_Problem_
In the records that follow, find each line with the word "Instance" and copy it.

------------

(* ===== verification/MqttClientApi.v ===== *)
(** The functions an application calls: [Connect], [Disconnect], [Subscribe],
    [Unsubscribe] and [Publish] of [CMQTTClient], the content of the packets
    they send, and that they keep the invariant of the client. *)
From stdpp Require Import base numbers list gmap option strings.
From S2P Require Import Prelude.
From S2P Require Import Circle.
From S2P Require Import MqttSendPacket.
From S2P Require Import MqttSendSpec.
From S2P Require Import MqttReceivePacket.
From S2P Require Import MqttReceiveSpec.
From S2P Require Import MqttReadSpec.
From S2P Require Import MqttClient.
From S2P Require Import MqttQueueSpec.
From S2P Require Import MqttClientInv.
Import Mqtt Client.
Import (hints) SendPacket ReceivePacket.

(** * The content of the packets *)

(** A string on the wire: its length and its characters. *)
Definition str (s : list Z) : list Z := be16 (Z.of_nat (length s)) ++ s.

(** A C string whose length fits in 16 bits, and a payload. *)
Definition c_str (s : list Z) : Prop := Forall is_byte s ∧ Z.of_nat (length s) < 2^16.
Definition bytes (s : list Z) : Prop := Forall is_byte s ∧ fits_memory s.
Definition opt_str (o : option (list Z)) : Prop := match o with Some s => c_str s | None => True end.

#[export] Instance c_str_dec s : Decision (c_str s).
Proof. unfold c_str. apply _. Defined.
#[export] Instance bytes_dec s : Decision (bytes s).
Proof. unfold bytes, fits_memory. apply _. Defined.

(** The variable header and the payload of CONNECT (3.1.2, 3.1.3 of the MQTT
    specification). *)
Definition connect_bytes (id : list Z) (flags keep : Z) (will : option (list Z))
    (will_payload : list Z) (user password : option (list Z)) : list Z :=
  str (cstr "MQTT") ++ [MQTT_PROTOCOL_LEVEL] ++ [flags] ++ be16 keep ++ str id ++
  match will with
  | None => []
  | Some topic => str topic ++ str will_payload
  end ++
  match user with
  | None => []
  | Some u => str u ++ match password with None => [] | Some p => str p end
  end.

Definition publish_bytes (topic : list Z) (us : Z) (payload : list Z) : list Z :=
  str topic ++ be16 us ++ payload.

Section content.
Context `{Target}.

Lemma str_appends s : c_str s → appends (SendPacket.AppendString s) (str s).
Proof using Type.
  intros [Hb Hl]. apply AppendString_appends; [unfold fits_memory; lia|done|done].
Qed.

Lemma byte_appends v : is_byte v → appends (SendPacket.AppendByte v) [v].
Proof using Type. intros Hv. rewrite <-(u8_id v Hv) at 2. apply AppendByte_appends. Qed.

Lemma when_data_appends data :
  bytes data → appends (when (Z.of_nat (length data) >? 0) (SendPacket.AppendData data)) data.
Proof using Type.
  intros [Hb Hf]. destruct data as [|b data]; [apply appends_nil|].
  by apply (AppendData_appends (b :: data)).
Qed.

Lemma assert_appends (b : bool) m bs : b = true → appends m bs → appends (assert_ b;; m) bs.
Proof using Type. intros Hb Hm p content Hp. wp_step. apply wp_assert_true; [done|]. by apply Hm. Qed.

Lemma connect_content_appends id flags keep will will_payload user password :
  c_str id → is_byte flags → is_u16 keep → opt_str will → c_str will_payload →
  opt_str user → opt_str password →
  appends (connect_content id flags keep will will_payload user password)
    (connect_bytes id flags keep will will_payload user password).
Proof using Type.
  intros Hid Hfl Hk Hw Hwp Hu Hp. unfold connect_content, connect_bytes.
  apply appends_seq; [apply str_appends; by apply (bool_decide_unpack _)|].
  apply appends_seq; [by apply byte_appends|].
  apply appends_seq; [by apply byte_appends|].
  apply appends_seq; [by apply AppendWord_appends|].
  apply appends_seq; [by apply str_appends|].
  apply appends_seq.
  - destruct will as [topic|]; [|apply appends_nil].
    apply appends_seq; [by apply str_appends|]. destruct Hwp as [Hb Hl].
    apply assert_appends; [by apply Z.ltb_lt|].
    apply appends_seq; [apply AppendWord_appends; unfold is_u16; lia|].
    apply when_data_appends. split; [done|]. unfold fits_memory. lia.
  - destruct user as [u|]; [|apply appends_nil].
    apply appends_seq; [by apply str_appends|].
    destruct password; [by apply str_appends|apply appends_nil].
Qed.

Lemma subscribe_appends us topic qos :
  is_u16 us → c_str topic → is_byte qos →
  appends (SendPacket.AppendWord us;; SendPacket.AppendString topic;; SendPacket.AppendByte qos)
    (be16 us ++ str topic ++ [qos]).
Proof using Type.
  intros Hus Ht Hq. apply appends_seq; [by apply AppendWord_appends|].
  apply appends_seq; [by apply str_appends|by apply byte_appends].
Qed.

Lemma unsubscribe_appends us topic :
  is_u16 us → c_str topic →
  appends (SendPacket.AppendWord us;; SendPacket.AppendString topic) (be16 us ++ str topic).
Proof using Type.
  intros Hus Ht. apply appends_seq; [by apply AppendWord_appends|by apply str_appends].
Qed.

Lemma publish_appends us topic payload :
  is_u16 us → c_str topic → bytes payload →
  appends (SendPacket.AppendString topic;; SendPacket.AppendWord us;;
           when (Z.of_nat (length payload) >? 0) (SendPacket.AppendData payload))
    (publish_bytes topic us payload).
Proof using Type.
  intros Hus Ht Hp. apply appends_seq; [by apply str_appends|].
  apply appends_seq; [by apply AppendWord_appends|by apply when_data_appends].
Qed.
End content.

(** * The flags *)

(** The flags of PUBLISH (3.3.1): QoS in bits 1 and 2, RETAIN in bit 0. *)
Lemma publish_flags_value qos retain :
  0 ≤ qos ≤ 2 → publish_flags qos retain = 2 * qos + Z.b2z retain.
Proof.
  intros Hq. unfold publish_flags, MQTT_FLAG_QOS__SHIFT, MQTT_FLAG_RETAIN.
  rewrite Z.shiftl_mul_pow2 by lia. rewrite u8_id by (unfold is_u8; lia).
  destruct retain; cbn [Z.b2z]; [|lia].
  assert (qos = 0 ∨ qos = 1 ∨ qos = 2) as [-> | [-> | ->]] by lia; reflexivity.
Qed.

(** The flags of CONNECT (3.1.2.3), without the password flag when there is no
    user name. *)
Definition connect_flags_spec (clean : bool) (will : option Z) (retain user password : bool) : Z :=
  2 * Z.b2z clean +
  match will with Some qos => 4 + 8 * qos + 32 * Z.b2z retain | None => 0 end +
  64 * Z.b2z (user && password) + 128 * Z.b2z user.

Lemma connect_flags_value clean will qos retain user password :
  0 ≤ qos ≤ 2 →
  connect_flags clean will qos retain user password =
  connect_flags_spec clean (if will then Some qos else None) retain
    (bool_decide (is_Some user)) (bool_decide (is_Some password)).
Proof.
  intros Hq.
  assert (qos = 0 ∨ qos = 1 ∨ qos = 2) as [-> | [-> | ->]] by lia;
    destruct clean, will, retain, user, password; reflexivity.
Qed.

Lemma connect_flags_byte clean will qos retain user password :
  0 ≤ qos ≤ 2 → is_byte (connect_flags clean will qos retain user password).
Proof.
  intros Hq. rewrite connect_flags_value by done. unfold connect_flags_spec, is_byte, is_u8.
  destruct clean, will, retain, (bool_decide _), (bool_decide _); cbn; lia.
Qed.

(** * The operations *)

Section api.
Context `{Target, Platform W, !PlatformOk W, PtrList, !PtrListOk}.
Context (bTopic bReceive : bool) (F : fault → Prop) (CB : Callbacks).
Hypothesis HCB : callbacks_ok bTopic bReceive F CB.
Implicit Types (c : CMQTTClient) (a : Z) (X : list Z) (w : bool).

Abbreviation Inv := (Inv bTopic bReceive).

(** The successor of a packet identifier: 0 is left out. *)
Definition next_identifier (us : Z) : Z := if us =? 65535 then 1 else us + 1.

------------

_Exercise answer_
#[export] Instance c_str_dec s : Decision (c_str s).
#[export] Instance bytes_dec s : Decision (bytes s).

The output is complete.